The recipe itself includes a lot more sophistication than its title infers. The ham simmers atop a bed of root vegetables flavored with lemon and black treacle as well as the Guinness: The sauce includes celery, ginger and clove in addition to the apple. The collation manages the contradictory feat of tasting both hearty and bright.

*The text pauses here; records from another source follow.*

(** Another chunk is not. *)
Lemma handleChunk_refused p sid' cid len e : session e -> -1 <= last_chunk_id (dv e) < total ->
  msg_type p = Some MSG_UPDATE_CHUNK ->
  get_member (payload chunk_t) "session_id" 0 p = Some sid' ->
  get_member (payload chunk_t) "chunk_id" 0 p = Some cid ->
  get_member (payload chunk_t) "data_len" 0 p = Some len ->
  (sid' = sid -> cid = last_chunk_id (dv e) + 1 -> len <> chunk_len cs size total cid) ->
  exists e', fwUpdate_handleChunk stack p e = Some (e', false) /\ same e e'.
Proof.
  intros (_ & Es & Ec & Ei & Et & _ & Hbuf) Hl Ht Esid Eid Elen Hbad.
  pose proof total_range as [Ht0 Hb0]. unfold fwUpdate_handleChunk.
  rewrite Ht, Esid, Eid, Elen. cbn [mbind option_bind]. rewrite Es, Ec, Ei, Et.
  change (negb (MSG_UPDATE_CHUNK =? MSG_UPDATE_CHUNK)) with false. cbv iota.
  destruct (Z.eqb_spec sid' sid) as [->|]; cbn [negb]; [|by exists e].
  assert (u16 (last_chunk_id (dv e) + 1) = last_chunk_id (dv e) + 1) as ->
    by (unfold u16; rewrite Z.mod_small by lia; done).
  destruct (Z.eqb_spec cid (last_chunk_id (dv e) + 1)) as [Eid'|]; cbn [negb];
    [|by apply retry_same].
  rewrite (proj2 (Z.eqb_neq cs 0)) by lia. cbv zeta. rewrite expected_size_ok.
  rewrite (proj2 (Z.eqb_neq _ _)) by (by apply Hbad). cbn [negb]. by apply retry_same.
Qed.

Lemma chunk_members p : complete p -> msg_type p = Some MSG_UPDATE_CHUNK ->
  exists sid' cid data t, chunk_of sid' p cid data /\ 0 <= cid < 65536 /\ target_device p = Some t.
Proof.
  intros (Hbytes & Hp & n & En & Hn) Ht.
  unfold fwUpdate_getPayloadSize in En. rewrite Ht in En. cbn [mbind option_bind] in En.
  destruct (get_member (payload chunk_t) "data_len" 0 p) as [len|] eqn:Elen; [|done].
  injection En as En. change (sizeof_hdr + sizeof_layout chunk_t) with 15 in En.
  destruct (get_inv _ _ _ _ U16 12 len Elen eq_refl eq_refl eq_refl) as [Hp14 Hlen]; [lia|].
  specialize (Hlen Hbytes). cbn in Hp14, Hlen.
  set (data := takeZ len (dropZ 14 p)).
  assert (lenZ data = len) as Hd by (unfold data; rewrite lenZ_takeZ, lenZ_dropZ; lia).
  unfold chunk_of, target_device.
  destruct (get_ok (payload chunk_t) "session_id" 0 p U16 8) as (sid' & Esid & _); [done..|lia|cbn; lia|].
  destruct (get_ok (payload chunk_t) "chunk_id" 0 p U16 10) as (cid & Eid & Hcid); [done..|lia|cbn; lia|].
  destruct (get_ok (payload []) "target_device" 0 p U32 0) as (t & Et & _); [done..|lia|cbn; lia|].
  exists sid', cid, data, t. split; [|split; [by apply Hcid|done]].
  rewrite Hd. split_and!; [done..|]. unfold get_bytes.
  change (offsetof (payload chunk_t) "data" 0) with 14. apply take_exact_ok. rewrite lenZ_dropZ; lia.
Qed.

Lemma handleChunk_ok p e : receiving e -> complete p -> msg_type p = Some MSG_UPDATE_CHUNK ->
  exists e' r, fwUpdate_handleChunk stack p e = Some (e', r) /\ (same e e' \/ grows p e e').
Proof.
  intros He Hp Ht. pose proof He as (Hs & Hl & _).
  destruct (chunk_members p Hp Ht) as (sid' & cid & data & t & Hchunk & _ & Et).
  pose proof Hchunk as (_ & Esid & Eid & Elen & _).
  destruct (decide (sid' = sid /\ cid = last_chunk_id (dv e) + 1 /\ lenZ data = chunk_len cs size total cid))
    as [(-> & -> & Hd)|Hbad].
  - destruct (handleChunk_next p t data e He Hchunk Hd Et) as (e' & E & H). cbv zeta in H.
    eexists e', _. split; [exact E|]. destruct (_ <? _) in H; [by left|by right].
  - destruct (handleChunk_refused p sid' cid (lenZ data) e) as (e' & E & H); [done|lia|done..|tauto|].
    exists e', false. split; [done|by left].
Qed.

(** ** Messages *)

Lemma grows_trans p e1 e2 e3 e4 : same e1 e2 -> grows p e2 e3 -> same e3 e4 -> grows p e1 e4.
Proof.
  intros H (data & Hp & Hd & Ew & El & Hout) H'. pose proof H as (_ & _ & Ew1 & _).
  pose proof H' as (_ & _ & Ew2 & _). rewrite (same_last _ _ H) in *. exists data.
  rewrite (same_last _ _ H'). split_and!; [done..|congruence|done|].
  destruct Hout; [left; by eapply same_receiving|right; by eapply same_finished].
Qed.

Lemma grows_buffer p e e' : grows p e e' -> buffer_ok e'.
Proof. intros (? & _ & _ & _ & _ & [[Hs _]|[Hs _]]); apply Hs. Qed.

(** A message that is not a request, while an image is received. *)
Lemma dev_handle_ok p e : receiving e -> complete p -> msg_type p <> Some MSG_REQ_UPDATE ->
  exists e' r, dev_handle stack p e = Some (e', r) /\ (same e e' \/ grows p e e').
Proof.
  intros He Hp Hreq. pose proof He as (Hs & _). pose proof Hs as (_ & _ & _ & _ & _ & _ & Hb).
  pose proof Hp as (Hbytes & Hlen & n & En & Hn). unfold dev_handle.
  destruct (msg_type p) as [t|] eqn:Et; [|unfold fwUpdate_getPayloadSize in En; by rewrite Et in En].
  cbn [mbind option_bind]. destruct (Z.eqb_spec t MSG_REQ_UPDATE) as [->|]; [done|].
  destruct (Z.eqb_spec t MSG_UPDATE_CHUNK) as [->|]; [by apply handleChunk_ok|].
  destruct (Z.eqb_spec t MSG_REQ_RESET) as [->|].
  { unfold fwUpdate_getPayloadSize in En. rewrite Et in En. vm_compute in En. injection En as <-.
    destruct (get_ok (payload req_reset_t) "reset_flags" 0 p U16 8 eq_refl eq_refl eq_refl)
      as (flags & Ef & _); [done|cbn; lia|].
    destruct (handleReset_same stack Hstack p flags e Hb Et Ef) as (e' & r & -> & H). eauto. }
  destruct (Z.eqb_spec t MSG_REQ_VERSION_INFO) as [->|]; [|exists e, false; by split; [|left]].
  destruct (version_same stack Hstack p e Hb Et Hlen) as (e' & r & -> & H). eauto.
Qed.

Lemma timeout_same e : let '(b, s) := fwUpdate_resetTimeout (base e) (dv_st e) in
  same e (DevEnv (set_dv_base b (dv e)) s).
Proof.
  unfold fwUpdate_resetTimeout. pose proof (flash_time (dv_st e)) as Hk.
  destruct (current_timeMs (dv_st e)) as [s now]. repeat split; apply Hk.
Qed.

(** The part of the processing behind the handler. *)
Lemma after_handler p r e : buffer_ok e -> 8 <= lenZ p ->
  exists e', (e ← dev_report stack e; t ← msg_type p;
              let '(e, _) := with_st (fwUpdate_device_step t r) e in Some (e, r)) = Some (e', r) /\
    same e e'.
Proof.
  intros Hb Hp. destruct (report_same stack Hstack e Hb) as (e1 & -> & H1). cbn [mbind option_bind].
  unfold msg_type. get_some "msg_type" t Ht.
  destruct (with_st_same (fwUpdate_device_step t r) e1) as (e2 & x & -> & H2 & _); [apply flash_step|].
  exists e2. split; [done|]. exact (same_trans _ _ _ H1 H2).
Qed.

(** A message for this device: what its handler does, between steps that change nothing. *)
Lemma process_handled (Q : dev_env -> dev_env -> Prop) p e : 8 <= lenZ p ->
  target_device p = Some (session_target (base e)) ->
  (forall e0, same e e0 ->
     exists e1 r, dev_handle stack p e0 = Some (e1, r) /\ buffer_ok e1 /\ Q e0 e1) ->
  exists e0 e1 e2 r, dev_processMessage stack p e = Some (e2, r) /\ same e e0 /\ Q e0 e1 /\ same e1 e2.
Proof.
  intros Hlen Ht HQ. unfold dev_processMessage. rewrite Ht. cbn [mbind option_bind].
  rewrite Z.eqb_refl. cbn [negb].
  pose proof (timeout_same e) as H0. destruct (fwUpdate_resetTimeout _ _) as [b s].
  set (e0 := DevEnv _ s) in *. destruct (HQ e0 H0) as (e1 & r & -> & Hb & H1). cbn [mbind option_bind].
  destruct (after_handler p r e1 Hb Hlen) as (e2 & -> & H2). by exists e0, e1, e2, r.
Qed.

Lemma process_other p t e : target_device p = Some t -> t <> session_target (base e) ->
  dev_processMessage stack p e = Some (e, false).
Proof.
  intros Ht Hne. unfold dev_processMessage. rewrite Ht. cbn [mbind option_bind].
  by rewrite (proj2 (Z.eqb_neq _ _)).
Qed.

Lemma has_target p : 8 <= lenZ p -> exists t, target_device p = Some t.
Proof.
  intros Hp. unfold target_device.
  destruct (get_ok (payload []) "target_device" 0 p U32 0) as (t & Et & _); [done..|lia|cbn; lia|].
  by exists t.
Qed.
(** C5: Without loss and write errors, one exchange for each chunk transfers the whole
    image, of less than 2^24 bytes, and the device accepts it. *)
Theorem transfer_completes n : reliable -> started n -> next_chunk_id (nh n) = 0 ->
  exists n', exchanges (Z.to_nat total) n = Some n' /\
    written (dv_st (nd n')) = image /\ accepted (dv_st (nd n')) = Some image.
Proof.
  intros Hrel Hn Hnext. pose proof (total_range cs size total cs_bound Hsize Htotal) as [Ht _].
  pose proof (started_last n Hn) as El. pose proof (started_ok n Hn) as (Hs & _ & Hd).
  destruct (exchanges_ok (Z.to_nat total) n 0 Hrel) as (n' & E & _ & _ & Hl & Hd' & _); [|lia|lia|].
  { split_and!; [done|done|lia|done|by intros _; apply Hn]. }
  exists n'. split; [done|].
  destruct Hd' as [[(_ & Hlt & _) _]|[(_ & _ & _ & _ & Hout) Hw]]; [lia|]. split; [done|].
  rewrite Hw in Hout. destruct Hout as [[_ Ea]|[E' _]]; [done|by destruct E'].
Qed.
End Network.

(** ** The start *)

Section Start.
Context {P : Type} `{Hlog : logged_platform P}.
Context {St : Type} `{Hfl : flash_device St}.
Context (hstack dstack : list Z) (Hhstack : lenZ hstack = 42) (Hbytes : Forall byte hstack).
Context (Hdstack : lenZ dstack = 42).



End Start.
(* ===== verification/FirmwareWitnesses.v ===== *)
(** * Witnesses for the digests and the firmware update

    The theorems about MD5 and about the transfer of an image at concrete inputs: an image
    of five bytes in chunks of four, a port that logs, and a memory that is a list. *)

From stdpp Require Import strings relations.
From S2P Require Import Prelude CommTx Layouts Md5 Md5Props.
From S2P Require Import FirmwareTypes FirmwareUpdate FirmwareUpdater FirmwareChunks FirmwareMessages.
From S2P Require Import FirmwareProps FirmwareIntegrity FirmwareTransfer FirmwareRequest FirmwareNetwork.
Import FirmwareUpdate ISFirmwareUpdater.
#[local] Open Scope list_scope.
#[local] Open Scope Z_scope.

(** ** Digests *)

Definition demo_context : md5Context_t := Md5.md5_init (Md5Context (Md5Hash 0 0 0 0) 0 0 (repeat 0 64)).

Lemma md5_incremental_witness :
  exists ctx ctx', md5_pieces (Md5.md5_init demo_context) [[97]; []; [98; 99]] = Some ctx /\
    Md5.md5_final ctx = Some (ctx', md5_spec [97; 98; 99]).
Proof. apply (md5_incremental demo_context [[97]; []; [98; 99]]); [done|decided]. Defined.

Lemma altMD5_one_piece_witness :
  Md5.altMD5_hash Md5.altMD5_reset 3 [97; 98; 99] = Some (md5_spec [97; 98; 99]).
Proof. apply (altMD5_one_piece [97; 98; 99]); done. Defined.

Lemma md5_text_witness : exists text, Md5.md5_to_string Md5.magic (repeat 0 40) = Some text /\
  lenZ text = 32 /\ Md5.md5_from_string text = Some Md5.magic.
Proof. apply (md5_text_roundtrip Md5.magic (repeat 0 40)); [decided|done]. Defined.

(** ** A port and a device *)

#[global] Instance log_platform : platform (list (list Z)) :=
  {| send_data m s := (s ++ [m], 0); platform_timeMs s := (s, 1000); platform_rand s := (s, 4242) |}.
#[global] Program Instance log_logged : logged_platform (list (list Z)) := {| sent s := s |}.

Definition flash : Type := list Z * option (list Z).
#[global] Instance flash_wires : wire_functions flash :=
  {| fwUpdate_writeToWire _ _ s := (s, true); current_timeMs s := (s, 1000) |}.
#[global] Instance flash_functions : device_functions flash :=
  {| fwUpdate_performReset _ _ s := (s, 0);
     fwUpdate_queryVersionInfo _ s := (s, repeat 0 (Z.to_nat (sizeof_layout dev_info_layout)), true);
     fwUpdate_startUpdate _ _ := (([], None), READY);
     fwUpdate_writeImageChunk _ _ _ data s := ((fst s ++ data, snd s), 0);
     fwUpdate_finishUpdate _ _ _ s := ((fst s, Some (fst s)), FINISHED);
     fwUpdate_device_step _ _ s := (s, true) |}.
#[global] Program Instance flash_laws : flash_device flash := {| written := fst; accepted := snd |}.
Solve All Obligations with by repeat split.

Definition demo_image : list Z := [1; 2; 3; 4; 5].
Definition demo_md5 : md5hash_t := md5_spec demo_image.
Definition demo_stack : list Z := repeat 170 42.
Definition demo_buffer : list Z := repeat 0 604.
Definition demo_base : fw_base :=
  FwBase demo_buffer 0 20000 0 0 0 0 0 0 0 250 0 0 (Md5Hash 0 0 0 0) demo_context.
Definition demo_host : fw_host := FwHost demo_base 0 0.
Definition demo_updater : updater (list (list Z)) :=
  Updater None 0 0 0 0 0 0 0 0 (repeat 0 (Z.to_nat (sizeof_layout dev_info_layout))) false
    Md5.magic [].
Definition demo_dev : dev_env (St := flash) :=
  FirmwareUpdateDevice TARGET_IMX5 (DevEnv (FwDevice demo_base 0 0 (-1)) ([], None)).
Definition demo_file : Md5.istream := Md5.IStream demo_image 0 false false.

Lemma demo_idle : idle TARGET_IMX5 demo_dev.
Proof. by split_and!. Defined.


(** ** The transfer *)

(** The two sides when the device is ready. *)
Definition demo_response : list Z := [0; 0; 0; 0; 4; 0; 0; 0; 146; 16; 2; 0; 2; 0].
Definition demo_net : net (P := list (list Z)) (St := flash) :=
  match initializeUpdate demo_stack demo_context 0 demo_file TARGET_IMX5 0 0 4 500 demo_host
          demo_updater with
  | Some (h, u, _) =>
    match dev_processBuffer demo_stack (List.last (sent (port u)) []) 36 demo_dev,
          @host_processMessage _ (updater_host demo_stack) demo_response h u with
    | Some (d, _), Some (h, u, _) => Net h u d
    | _, _ => Net h u demo_dev
    end
  | None => Net demo_host demo_updater demo_dev
  end.

Lemma demo_request : request_of 4242 4 5 demo_md5 (List.last (sent (port (nu demo_net))) []).
Proof.
  split; [split; [decided|split; [decided|]]|].
  - exists 36. split; [vm_compute; reflexivity|decided].
  - split; [vm_compute; reflexivity|]. split; [vm_compute; reflexivity|].
    split; [vm_compute; reflexivity|]. split; [vm_compute; reflexivity|].
    exists (Md5.hash_bytes demo_md5). split; vm_compute; reflexivity.
Defined.

Lemma demo_receiving : receiving TARGET_IMX5 4242 4 5 2 demo_md5 (nd demo_net).
Proof.
  split; [|split; [decided|split; [vm_compute; reflexivity|split; [|vm_compute; reflexivity]]]].
  - split_and!; vm_compute; reflexivity.
  - split; [vm_compute; reflexivity|]. split; [vm_compute; reflexivity|].
    split; [vm_compute; reflexivity|]. exists 0%nat, [], []. by vm_compute.
Defined.

Lemma demo_started : started demo_image TARGET_IMX5 4242 4 2 demo_net.
Proof.
  split; [|split; [|split; [exact demo_receiving|vm_compute; reflexivity]]].
  - split_and!; try (vm_compute; reflexivity); try decided.
    exists demo_file. split_and!; vm_compute; reflexivity.
  - assert (sent (port (nu demo_net)) = [List.last (sent (port (nu demo_net))) []]) as ->
      by (vm_compute; reflexivity).
    constructor; [|constructor]. split; [apply demo_request|]. right. exact demo_request.
Defined.

Lemma transfer_completes_witness : exists n', exchanges demo_stack (Z.to_nat 2) demo_net = Some n' /\
  written (dv_st (nd n')) = demo_image /\ accepted (dv_st (nd n')) = Some demo_image.
Proof.
  apply (transfer_completes demo_stack eq_refl demo_image TARGET_IMX5 4242 4 2
    ltac:(decided) ltac:(decided) ltac:(decided) ltac:(vm_compute; reflexivity) ltac:(decided)
    ltac:(decided) demo_net).
  - by split.
  - exact demo_started.
  - vm_compute. reflexivity.
Defined.

(** A chunk is sent and reaches the device twice. *)
Definition send (n : net (P := list (list Z)) (St := flash)) : net :=
  match fwUpdate_sendNextChunk (nh n) (nu n) with Some (h, u, _) => Net h u (nd n) | None => n end.
Definition deliver (n : net (P := list (list Z)) (St := flash)) : net :=
  match list.last (sent (port (nu n))) with
  | Some m =>
    match dev_processBuffer demo_stack m (lenZ m) (nd n) with
    | Some (d, _) => Net (nh n) (nu n) d
    | None => n
    end
  | None => n
  end.

Lemma send_steps n : rtc (step demo_stack demo_stack 2) n (send n).
Proof.
  destruct n as [h u d]. unfold send. cbn [nh nu nd].
  destruct (fwUpdate_sendNextChunk h u) as [[[h' u'] k]|] eqn:E; [|reflexivity].
  apply rtc_once. by econstructor.
Defined.

Lemma deliver_steps n : rtc (step demo_stack demo_stack 2) n (deliver n).
Proof.
  destruct n as [h u d]. unfold deliver. cbn [nh nu nd].
  destruct (list.last (sent (port u))) as [m|] eqn:Em; [|reflexivity].
  destruct (dev_processBuffer demo_stack m (lenZ m) d) as [[d' r]|] eqn:E; [|reflexivity].
  apply rtc_once. eapply step_device; [|exact E]. by apply list.last_Some_elem_of.
Defined.

Lemma transfer_safe_witness :
  let n := deliver (deliver (send demo_net)) in
  ((exists k, written (dv_st (nd n)) = takeZ k demo_image) /\ accepted (dv_st (nd n)) = None \/
   written (dv_st (nd n)) = demo_image /\ accepted (dv_st (nd n)) = Some demo_image) /\
  (forall p, p ∈ sent (port (nu n)) ->
     exists d r, dev_processBuffer demo_stack p (lenZ p) (nd n) = Some (d, r)) /\
  exists h u k, fwUpdate_sendNextChunk (nh n) (nu n) = Some (h, u, k).
Proof.
  apply (transfer_safe demo_stack demo_stack eq_refl demo_image TARGET_IMX5 4242 4 2
    ltac:(decided) ltac:(decided) ltac:(decided) ltac:(vm_compute; reflexivity) ltac:(decided)
    ltac:(decided) demo_net); [by intros p s _|exact demo_started|].
  etrans; [apply send_steps|]. etrans; apply deliver_steps.
Defined.

(** The chunk has been written once. *)
Example demo_written : written (dv_st (nd (deliver (deliver (send demo_net))))) = [1; 2; 3; 4].
Proof. vm_compute. reflexivity. Qed.

(** ** Any messages *)

(** The second chunk, both chunks, and a message of an unknown type. *)
Definition demo_chunk (id : Z) (data : list Z) : list Z :=
  [16; 0; 0; 0; 5; 0; 0; 0; 146; 16; id; 0; lenZ data; 0] ++ data.
Definition demo_messages : list (list Z) :=
  [demo_chunk 1 [5]; demo_chunk 0 [1; 2; 3; 4]; [16; 0; 0; 0; 99; 0; 0; 0]; demo_chunk 1 [6]].

Lemma demo_complete : Forall (fun p => complete p /\ msg_type p <> Some MSG_REQ_UPDATE) demo_messages.
Proof.
  repeat constructor; try decided; try (vm_compute; discriminate);
    eexists; (split; [vm_compute; reflexivity|decided]).
Defined.

Lemma device_integrity_witness : let req := List.last (sent (port (nu demo_net))) [] in
  (exists e image, dev_messages demo_stack (req :: demo_messages) demo_dev = Some e /\
     receiving TARGET_IMX5 4242 4 5 2 demo_md5 e /\ written (dv_st e) = image /\
     chunks_from 4242 0 demo_messages image) \/
  (exists ms1 ms2 e image, demo_messages = ms1 ++ ms2 /\
     dev_messages demo_stack (req :: ms1) demo_dev = Some e /\
     written (dv_st e) = image /\ chunks_from 4242 0 ms1 image /\ lenZ image = 5 /\
     (md5_spec image = demo_md5 /\ accepted (dv_st e) = Some image \/
      md5_spec image <> demo_md5 /\ accepted (dv_st e) = None /\
      session_status (base e) = ERR_CHECKSUM_MISMATCH)).
Proof.
  apply (device_integrity demo_stack eq_refl TARGET_IMX5 4242 4 5 2 demo_md5 ltac:(decided)
    ltac:(decided) ltac:(vm_compute; reflexivity)).
  - exact demo_idle.
  - split; [exact demo_request|]. split; [vm_compute; reflexivity|done].
  - exact demo_complete.
Defined.

(** The wrong byte is found by the digest. *)
Example demo_mismatch :
  (e ← dev_messages demo_stack (List.last (sent (port (nu demo_net))) [] :: demo_messages) demo_dev;
   Some (written (dv_st e), accepted (dv_st e), session_status (base e))) =
  Some ([1; 2; 3; 4; 6], None, ERR_CHECKSUM_MISMATCH).
Proof. vm_compute. reflexivity. Qed.

(** ** Behaviour beyond the theorems *)

(** A chunk behind the last one is written behind the image, and the status of the finished
    update is lost. *)
Example beyond_image :
  (e ← dev_messages demo_stack [List.last (sent (port (nu demo_net))) []; demo_chunk 0 [1; 2; 3; 4];
         demo_chunk 1 [5]; demo_chunk 2 [9; 9; 9; 9]] demo_dev;
   Some (written (dv_st e), session_status (base e))) =
  Some ([1; 2; 3; 4; 5; 9; 9; 9; 9], ERR_CHECKSUM_MISMATCH).
Proof. vm_compute. reflexivity. Qed.

(** The older digest of two pieces is not the digest of the data. *)
Example altMD5_pieces :
  (h ← Md5.altMD5_hash Md5.altMD5_reset 40 (repeat 1 40); Md5.altMD5_hash h 40 (repeat 1 40)) <>
  Md5.altMD5_hash Md5.altMD5_reset 80 (repeat 1 80).
Proof. vm_compute. discriminate. Qed.

(** A request without a session is answered like any other. *)
Definition demo_no_session : list Z :=
  takeZ 8 (List.last (sent (port (nu demo_net))) []) ++ [0; 0] ++
  dropZ 10 (List.last (sent (port (nu demo_net))) []).
Example no_session_accepted :
  (e ← dev_messages demo_stack [demo_no_session] demo_dev; Some (session_status (base e))) = Some READY.
Proof. vm_compute. reflexivity. Qed.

To serve between six and eight, depending.
For the ham:
- about 1 lb peeled root vegetables cut into biggish uniform chunks (any combination of carrot, celeriac, parsnips, turnip…. )
- a peeled and quartered onion
- ½ lemon
- 1 Tablespoon black treacle (or molasses or deep brown sugar)
- some peppercorns
- about 10 oz Guinness
For its sauce:
- 1 lb peeled, cored and sliced apples
- 3 chopped celery stalks
- about ¼ teaspoon powdered ginger
- 2 or 3 cloves
- scant cup water or, better, dry hard cider
- Choose a pot just big enough to hold the ham and vegetables. Embed the vegetables evenly in the pot, dump the ham on top and add the hemisphere of lemon along with the treacle and the peppercorns.
- Add the Guinness along with enough cold water nearly to cover the ham and slowly bring the pot to a boil, then reduce the heat “to the merest glimmer” for about 25 minutes per pound of ham.
- Add the Guinness for the last half hour of the total cooking time. When you do, return the pot to the briefest boil before going back onto glimmermode.
- Meanwhile make the sauce. Throw everything into a pot and simmer until the fruit thickens and the sauce thickens. Serve the tart sauce with the sweetish ham.
-The original recipe omits the onion and does not offer cider as an option for the sauce. It also soaks the ham overnight, no longer a necessary precaution unless your ham is something preternaturally salty.
-For an unknown reason the original recipe also defers addition of the Guinness until the last half hour of cooking.
-Take care not to over water or cider your sauce; it should be thick. You could puree it if you like but the Editor prefers retaining the contrasting texture of the celery.
-Bottles of Guinness Foreign Extra, a stronger, more robustly flavored cousin of the standard bottled stout, now are widely available and worth finding. Foreign Extra tastes like Guinness tasted back in the 1970s, the way it should taste instead of the diluted version that standard Guinness has become in deference to the demand for ever blander drink perceived by the multinational brewers. At least they have given an opening to the craft beer movement.
-You might try porter or another stout instead of the Guinness but there is something somehow ineffably comforting about its presence.
-You may want some potatoes with your ham and sauce. Any appropriate variety simply boiled is best here.